Given information START

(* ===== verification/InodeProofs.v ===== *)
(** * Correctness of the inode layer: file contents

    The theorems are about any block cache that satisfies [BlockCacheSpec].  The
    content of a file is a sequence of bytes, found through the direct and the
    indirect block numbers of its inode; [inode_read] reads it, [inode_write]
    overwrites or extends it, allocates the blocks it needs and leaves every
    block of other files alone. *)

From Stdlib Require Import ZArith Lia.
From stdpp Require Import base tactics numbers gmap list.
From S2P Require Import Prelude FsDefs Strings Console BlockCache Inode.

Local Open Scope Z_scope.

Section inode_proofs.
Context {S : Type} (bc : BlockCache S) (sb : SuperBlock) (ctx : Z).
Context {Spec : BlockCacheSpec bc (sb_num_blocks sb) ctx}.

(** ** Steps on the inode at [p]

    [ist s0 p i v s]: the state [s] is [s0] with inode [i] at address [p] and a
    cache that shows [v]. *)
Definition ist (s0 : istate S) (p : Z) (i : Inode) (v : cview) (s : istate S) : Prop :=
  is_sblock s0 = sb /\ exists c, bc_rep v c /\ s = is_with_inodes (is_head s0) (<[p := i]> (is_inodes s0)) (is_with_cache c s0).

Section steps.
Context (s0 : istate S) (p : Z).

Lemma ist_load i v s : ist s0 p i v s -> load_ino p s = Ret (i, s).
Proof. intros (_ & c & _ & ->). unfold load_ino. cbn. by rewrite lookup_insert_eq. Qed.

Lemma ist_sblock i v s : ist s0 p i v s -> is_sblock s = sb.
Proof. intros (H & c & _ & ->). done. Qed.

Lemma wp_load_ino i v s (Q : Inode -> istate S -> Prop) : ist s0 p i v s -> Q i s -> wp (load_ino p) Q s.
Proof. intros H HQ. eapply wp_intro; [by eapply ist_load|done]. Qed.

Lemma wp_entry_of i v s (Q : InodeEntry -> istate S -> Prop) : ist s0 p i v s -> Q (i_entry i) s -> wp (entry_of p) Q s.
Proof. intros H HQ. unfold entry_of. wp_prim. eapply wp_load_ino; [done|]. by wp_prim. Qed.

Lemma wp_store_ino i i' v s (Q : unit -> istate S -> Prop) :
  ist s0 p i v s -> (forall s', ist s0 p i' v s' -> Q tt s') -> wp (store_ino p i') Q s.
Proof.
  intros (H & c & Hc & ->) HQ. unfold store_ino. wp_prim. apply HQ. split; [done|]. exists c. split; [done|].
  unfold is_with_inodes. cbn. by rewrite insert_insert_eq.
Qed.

Given information END
Given information START

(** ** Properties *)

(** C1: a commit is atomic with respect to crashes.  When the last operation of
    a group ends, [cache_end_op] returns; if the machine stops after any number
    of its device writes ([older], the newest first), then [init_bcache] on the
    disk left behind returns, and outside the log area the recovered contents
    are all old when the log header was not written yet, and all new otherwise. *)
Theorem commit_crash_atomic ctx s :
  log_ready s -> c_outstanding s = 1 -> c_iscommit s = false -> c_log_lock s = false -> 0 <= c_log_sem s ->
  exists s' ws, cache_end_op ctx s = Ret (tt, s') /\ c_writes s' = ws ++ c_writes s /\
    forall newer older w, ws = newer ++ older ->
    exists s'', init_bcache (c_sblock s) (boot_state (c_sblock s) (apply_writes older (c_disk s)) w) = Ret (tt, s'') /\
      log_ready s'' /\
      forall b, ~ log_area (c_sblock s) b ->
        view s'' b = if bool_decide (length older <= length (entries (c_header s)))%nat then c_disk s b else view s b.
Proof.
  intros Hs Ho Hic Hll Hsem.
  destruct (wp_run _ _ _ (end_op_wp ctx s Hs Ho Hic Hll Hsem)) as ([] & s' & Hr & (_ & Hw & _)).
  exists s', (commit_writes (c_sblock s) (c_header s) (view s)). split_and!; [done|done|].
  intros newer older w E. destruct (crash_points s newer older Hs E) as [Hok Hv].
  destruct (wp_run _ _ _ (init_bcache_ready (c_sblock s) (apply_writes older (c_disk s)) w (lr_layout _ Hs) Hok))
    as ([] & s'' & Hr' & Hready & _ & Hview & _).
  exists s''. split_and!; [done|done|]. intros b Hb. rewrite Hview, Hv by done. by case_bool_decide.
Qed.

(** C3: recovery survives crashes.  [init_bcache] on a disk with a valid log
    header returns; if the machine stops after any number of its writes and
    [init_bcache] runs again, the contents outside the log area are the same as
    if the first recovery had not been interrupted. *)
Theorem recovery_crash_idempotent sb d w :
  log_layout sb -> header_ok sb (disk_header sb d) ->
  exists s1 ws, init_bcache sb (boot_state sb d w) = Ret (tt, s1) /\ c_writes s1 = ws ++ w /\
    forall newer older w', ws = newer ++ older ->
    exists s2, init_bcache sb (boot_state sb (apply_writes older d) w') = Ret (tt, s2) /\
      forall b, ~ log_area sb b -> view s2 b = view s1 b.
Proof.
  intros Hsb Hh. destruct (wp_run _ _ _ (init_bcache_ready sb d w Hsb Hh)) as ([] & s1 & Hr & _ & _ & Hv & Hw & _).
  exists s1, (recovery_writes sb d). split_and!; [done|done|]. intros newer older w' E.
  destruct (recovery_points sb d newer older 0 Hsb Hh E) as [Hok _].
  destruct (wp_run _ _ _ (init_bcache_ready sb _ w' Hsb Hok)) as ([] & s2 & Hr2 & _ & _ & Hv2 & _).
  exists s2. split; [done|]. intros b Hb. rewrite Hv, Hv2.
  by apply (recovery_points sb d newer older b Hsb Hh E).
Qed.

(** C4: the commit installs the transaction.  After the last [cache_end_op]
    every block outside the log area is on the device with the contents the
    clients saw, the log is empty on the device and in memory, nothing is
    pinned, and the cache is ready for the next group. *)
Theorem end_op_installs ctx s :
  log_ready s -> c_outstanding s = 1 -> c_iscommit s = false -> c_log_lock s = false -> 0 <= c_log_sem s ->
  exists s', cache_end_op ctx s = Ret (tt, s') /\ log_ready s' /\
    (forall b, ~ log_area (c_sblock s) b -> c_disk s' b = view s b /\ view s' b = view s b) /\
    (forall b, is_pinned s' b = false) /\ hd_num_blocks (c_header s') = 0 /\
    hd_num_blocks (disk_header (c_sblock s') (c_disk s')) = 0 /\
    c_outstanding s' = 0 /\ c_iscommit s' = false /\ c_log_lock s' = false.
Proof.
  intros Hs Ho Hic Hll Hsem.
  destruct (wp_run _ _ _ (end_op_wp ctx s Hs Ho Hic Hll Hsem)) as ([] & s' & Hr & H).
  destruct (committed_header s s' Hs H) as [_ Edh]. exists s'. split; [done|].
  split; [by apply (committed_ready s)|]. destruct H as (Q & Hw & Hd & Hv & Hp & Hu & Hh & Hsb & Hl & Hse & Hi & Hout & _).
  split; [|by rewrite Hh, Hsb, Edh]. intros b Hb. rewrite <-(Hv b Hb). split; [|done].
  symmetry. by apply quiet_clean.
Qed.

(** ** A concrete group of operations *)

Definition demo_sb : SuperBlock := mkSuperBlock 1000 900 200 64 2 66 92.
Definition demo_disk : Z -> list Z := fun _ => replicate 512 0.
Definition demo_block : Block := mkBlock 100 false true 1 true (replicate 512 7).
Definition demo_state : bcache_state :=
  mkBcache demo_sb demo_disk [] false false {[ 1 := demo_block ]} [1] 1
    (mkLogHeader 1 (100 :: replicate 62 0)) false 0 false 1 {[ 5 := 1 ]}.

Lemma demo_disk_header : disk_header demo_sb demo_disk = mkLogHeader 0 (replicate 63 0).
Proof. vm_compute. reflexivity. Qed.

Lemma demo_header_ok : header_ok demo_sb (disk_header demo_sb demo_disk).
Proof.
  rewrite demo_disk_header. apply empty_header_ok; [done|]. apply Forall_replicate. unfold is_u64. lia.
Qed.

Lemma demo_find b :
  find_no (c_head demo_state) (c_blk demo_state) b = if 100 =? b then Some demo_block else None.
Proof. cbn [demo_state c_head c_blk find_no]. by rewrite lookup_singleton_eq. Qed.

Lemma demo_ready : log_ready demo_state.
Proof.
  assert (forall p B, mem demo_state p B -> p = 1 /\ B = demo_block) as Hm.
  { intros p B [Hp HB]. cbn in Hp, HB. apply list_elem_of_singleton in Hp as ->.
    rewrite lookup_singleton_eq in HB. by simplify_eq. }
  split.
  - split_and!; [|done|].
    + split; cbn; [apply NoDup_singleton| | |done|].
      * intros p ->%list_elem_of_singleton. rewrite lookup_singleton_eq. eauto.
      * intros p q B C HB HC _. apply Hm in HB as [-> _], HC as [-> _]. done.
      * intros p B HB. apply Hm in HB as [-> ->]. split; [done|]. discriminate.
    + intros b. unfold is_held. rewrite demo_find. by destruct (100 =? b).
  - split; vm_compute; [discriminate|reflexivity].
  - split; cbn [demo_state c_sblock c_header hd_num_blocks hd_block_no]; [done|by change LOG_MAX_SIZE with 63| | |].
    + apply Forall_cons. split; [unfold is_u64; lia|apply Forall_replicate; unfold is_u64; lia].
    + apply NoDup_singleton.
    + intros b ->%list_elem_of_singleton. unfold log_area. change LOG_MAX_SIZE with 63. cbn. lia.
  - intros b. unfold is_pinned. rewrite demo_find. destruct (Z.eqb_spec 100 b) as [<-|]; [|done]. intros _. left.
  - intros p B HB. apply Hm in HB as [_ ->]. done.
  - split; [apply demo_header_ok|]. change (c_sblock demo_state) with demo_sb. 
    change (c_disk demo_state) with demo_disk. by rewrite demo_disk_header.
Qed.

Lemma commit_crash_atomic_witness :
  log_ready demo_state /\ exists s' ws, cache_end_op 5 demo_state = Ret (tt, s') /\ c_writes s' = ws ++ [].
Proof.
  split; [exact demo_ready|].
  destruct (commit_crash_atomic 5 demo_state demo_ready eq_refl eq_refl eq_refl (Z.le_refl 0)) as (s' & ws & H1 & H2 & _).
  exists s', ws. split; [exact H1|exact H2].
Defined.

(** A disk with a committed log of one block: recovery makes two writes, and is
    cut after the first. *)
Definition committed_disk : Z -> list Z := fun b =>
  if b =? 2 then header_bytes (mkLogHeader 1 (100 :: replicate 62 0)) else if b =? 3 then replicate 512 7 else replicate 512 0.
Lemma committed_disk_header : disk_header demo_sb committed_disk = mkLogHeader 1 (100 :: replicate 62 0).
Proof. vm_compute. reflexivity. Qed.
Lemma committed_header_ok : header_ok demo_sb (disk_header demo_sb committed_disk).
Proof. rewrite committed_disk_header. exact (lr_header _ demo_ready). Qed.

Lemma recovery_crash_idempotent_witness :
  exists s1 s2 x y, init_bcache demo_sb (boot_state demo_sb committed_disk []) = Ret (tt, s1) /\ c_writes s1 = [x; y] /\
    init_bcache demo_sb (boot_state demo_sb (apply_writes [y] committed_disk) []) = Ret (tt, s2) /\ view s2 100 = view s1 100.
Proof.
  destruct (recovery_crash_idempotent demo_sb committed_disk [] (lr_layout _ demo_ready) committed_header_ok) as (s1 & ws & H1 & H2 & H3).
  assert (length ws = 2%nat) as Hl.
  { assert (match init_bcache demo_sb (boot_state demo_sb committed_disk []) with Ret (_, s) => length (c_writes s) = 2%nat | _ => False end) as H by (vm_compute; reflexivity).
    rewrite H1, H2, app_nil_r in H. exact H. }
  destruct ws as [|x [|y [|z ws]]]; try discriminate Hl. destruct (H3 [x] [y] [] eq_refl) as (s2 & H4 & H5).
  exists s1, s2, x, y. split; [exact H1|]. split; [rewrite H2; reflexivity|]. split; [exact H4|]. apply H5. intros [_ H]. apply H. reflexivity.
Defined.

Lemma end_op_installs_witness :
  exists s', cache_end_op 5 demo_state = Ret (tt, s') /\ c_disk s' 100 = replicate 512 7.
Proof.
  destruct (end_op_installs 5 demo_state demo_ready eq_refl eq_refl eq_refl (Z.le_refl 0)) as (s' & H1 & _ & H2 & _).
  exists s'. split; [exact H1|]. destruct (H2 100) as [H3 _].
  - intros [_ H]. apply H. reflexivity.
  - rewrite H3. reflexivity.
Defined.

Given information END
Given information START

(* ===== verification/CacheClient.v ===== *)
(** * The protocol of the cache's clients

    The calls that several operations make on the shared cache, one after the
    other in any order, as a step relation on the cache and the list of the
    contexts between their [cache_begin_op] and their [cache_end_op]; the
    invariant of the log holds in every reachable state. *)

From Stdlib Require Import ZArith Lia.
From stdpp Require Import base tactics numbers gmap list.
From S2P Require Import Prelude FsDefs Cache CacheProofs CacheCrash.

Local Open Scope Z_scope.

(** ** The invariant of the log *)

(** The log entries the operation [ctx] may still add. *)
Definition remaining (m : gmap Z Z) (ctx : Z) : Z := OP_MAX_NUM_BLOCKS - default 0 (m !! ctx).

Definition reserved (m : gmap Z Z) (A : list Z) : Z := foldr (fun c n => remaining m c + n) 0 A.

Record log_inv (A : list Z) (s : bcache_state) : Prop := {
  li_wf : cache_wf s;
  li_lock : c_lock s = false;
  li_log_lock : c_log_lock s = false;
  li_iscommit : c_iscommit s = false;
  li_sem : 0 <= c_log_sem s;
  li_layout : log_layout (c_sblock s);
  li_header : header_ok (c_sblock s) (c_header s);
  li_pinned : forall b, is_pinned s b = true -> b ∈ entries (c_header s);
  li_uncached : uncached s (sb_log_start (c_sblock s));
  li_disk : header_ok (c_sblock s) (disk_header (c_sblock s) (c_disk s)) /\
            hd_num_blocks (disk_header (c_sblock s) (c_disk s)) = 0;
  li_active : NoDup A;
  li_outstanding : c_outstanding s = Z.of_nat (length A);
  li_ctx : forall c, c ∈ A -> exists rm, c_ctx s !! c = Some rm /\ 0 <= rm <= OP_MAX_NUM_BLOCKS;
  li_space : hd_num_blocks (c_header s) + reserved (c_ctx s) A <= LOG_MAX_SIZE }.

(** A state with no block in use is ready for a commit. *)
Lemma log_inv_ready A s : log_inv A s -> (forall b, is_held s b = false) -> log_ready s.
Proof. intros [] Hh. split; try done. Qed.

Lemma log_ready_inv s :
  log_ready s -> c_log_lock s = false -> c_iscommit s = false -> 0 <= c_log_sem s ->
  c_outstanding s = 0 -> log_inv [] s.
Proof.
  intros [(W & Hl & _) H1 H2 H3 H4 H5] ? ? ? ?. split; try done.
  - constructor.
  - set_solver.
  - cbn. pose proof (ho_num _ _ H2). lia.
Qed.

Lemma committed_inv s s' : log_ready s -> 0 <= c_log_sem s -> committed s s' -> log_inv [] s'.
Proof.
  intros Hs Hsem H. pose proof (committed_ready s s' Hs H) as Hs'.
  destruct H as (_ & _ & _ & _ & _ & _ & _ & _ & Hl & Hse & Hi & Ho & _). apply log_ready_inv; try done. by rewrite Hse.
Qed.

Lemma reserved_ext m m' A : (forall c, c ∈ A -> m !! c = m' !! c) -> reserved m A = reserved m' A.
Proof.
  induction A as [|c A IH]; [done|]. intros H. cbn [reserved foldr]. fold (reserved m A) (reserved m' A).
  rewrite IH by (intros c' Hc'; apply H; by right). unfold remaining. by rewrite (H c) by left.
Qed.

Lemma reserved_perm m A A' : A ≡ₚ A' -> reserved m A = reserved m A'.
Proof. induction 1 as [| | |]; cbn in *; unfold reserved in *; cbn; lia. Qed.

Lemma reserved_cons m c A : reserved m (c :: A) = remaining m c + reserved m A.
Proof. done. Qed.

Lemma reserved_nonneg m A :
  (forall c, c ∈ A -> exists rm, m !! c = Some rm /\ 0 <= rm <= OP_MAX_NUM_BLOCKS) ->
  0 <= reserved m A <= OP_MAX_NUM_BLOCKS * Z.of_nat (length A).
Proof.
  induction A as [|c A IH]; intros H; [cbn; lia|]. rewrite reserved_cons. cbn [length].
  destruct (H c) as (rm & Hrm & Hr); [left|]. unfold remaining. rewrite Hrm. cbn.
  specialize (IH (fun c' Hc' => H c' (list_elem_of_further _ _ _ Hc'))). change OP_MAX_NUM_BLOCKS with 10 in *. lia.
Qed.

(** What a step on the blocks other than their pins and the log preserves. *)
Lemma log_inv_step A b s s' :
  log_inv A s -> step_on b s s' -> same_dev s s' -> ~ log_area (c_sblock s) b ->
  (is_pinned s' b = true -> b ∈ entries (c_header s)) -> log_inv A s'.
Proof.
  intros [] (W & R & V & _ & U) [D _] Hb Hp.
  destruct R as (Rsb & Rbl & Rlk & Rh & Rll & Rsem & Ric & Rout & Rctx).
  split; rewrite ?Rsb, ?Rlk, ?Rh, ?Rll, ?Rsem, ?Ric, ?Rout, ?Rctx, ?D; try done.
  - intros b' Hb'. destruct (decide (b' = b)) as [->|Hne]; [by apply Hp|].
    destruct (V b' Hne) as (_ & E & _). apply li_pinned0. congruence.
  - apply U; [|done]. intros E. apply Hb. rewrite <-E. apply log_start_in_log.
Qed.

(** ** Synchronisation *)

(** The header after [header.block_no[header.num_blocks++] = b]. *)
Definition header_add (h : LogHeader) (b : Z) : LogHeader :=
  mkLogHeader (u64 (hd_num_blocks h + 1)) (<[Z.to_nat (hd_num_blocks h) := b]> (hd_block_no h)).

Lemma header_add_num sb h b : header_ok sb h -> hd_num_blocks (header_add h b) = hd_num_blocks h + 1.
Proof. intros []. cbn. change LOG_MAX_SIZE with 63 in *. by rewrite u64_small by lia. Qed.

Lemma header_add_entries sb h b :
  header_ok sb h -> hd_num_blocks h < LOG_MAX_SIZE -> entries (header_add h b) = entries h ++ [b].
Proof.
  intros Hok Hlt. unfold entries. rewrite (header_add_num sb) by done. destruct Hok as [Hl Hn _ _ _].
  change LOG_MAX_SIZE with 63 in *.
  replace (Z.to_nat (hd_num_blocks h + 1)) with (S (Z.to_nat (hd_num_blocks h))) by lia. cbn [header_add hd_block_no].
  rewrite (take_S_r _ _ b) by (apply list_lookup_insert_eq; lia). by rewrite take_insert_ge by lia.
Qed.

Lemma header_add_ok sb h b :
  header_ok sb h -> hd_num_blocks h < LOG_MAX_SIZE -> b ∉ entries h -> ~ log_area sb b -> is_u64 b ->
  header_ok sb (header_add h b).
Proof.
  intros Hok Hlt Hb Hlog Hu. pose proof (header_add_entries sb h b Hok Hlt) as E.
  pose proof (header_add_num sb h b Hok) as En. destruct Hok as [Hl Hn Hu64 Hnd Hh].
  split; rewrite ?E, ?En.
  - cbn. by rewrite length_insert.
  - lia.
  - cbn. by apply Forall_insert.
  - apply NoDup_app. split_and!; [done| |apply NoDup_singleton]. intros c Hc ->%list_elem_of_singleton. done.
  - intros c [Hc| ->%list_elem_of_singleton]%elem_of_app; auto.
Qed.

Given information END

Task objective: Take the line above containing "Section inode_proofs.", the line containing "Definition ist (s0", and all lines in between, and copy them exactly without anything else.

Problem solution:
Section inode_proofs.
Context {S : Type} (bc : BlockCache S) (sb : SuperBlock) (ctx : Z).
Context {Spec : BlockCacheSpec bc (sb_num_blocks sb) ctx}.

(** ** Steps on the inode at [p]

    [ist s0 p i v s]: the state [s] is [s0] with inode [i] at address [p] and a
    cache that shows [v]. *)
Definition ist (s0 : istate S) (p : Z) (i : Inode) (v : cview) (s : istate S) : Prop :=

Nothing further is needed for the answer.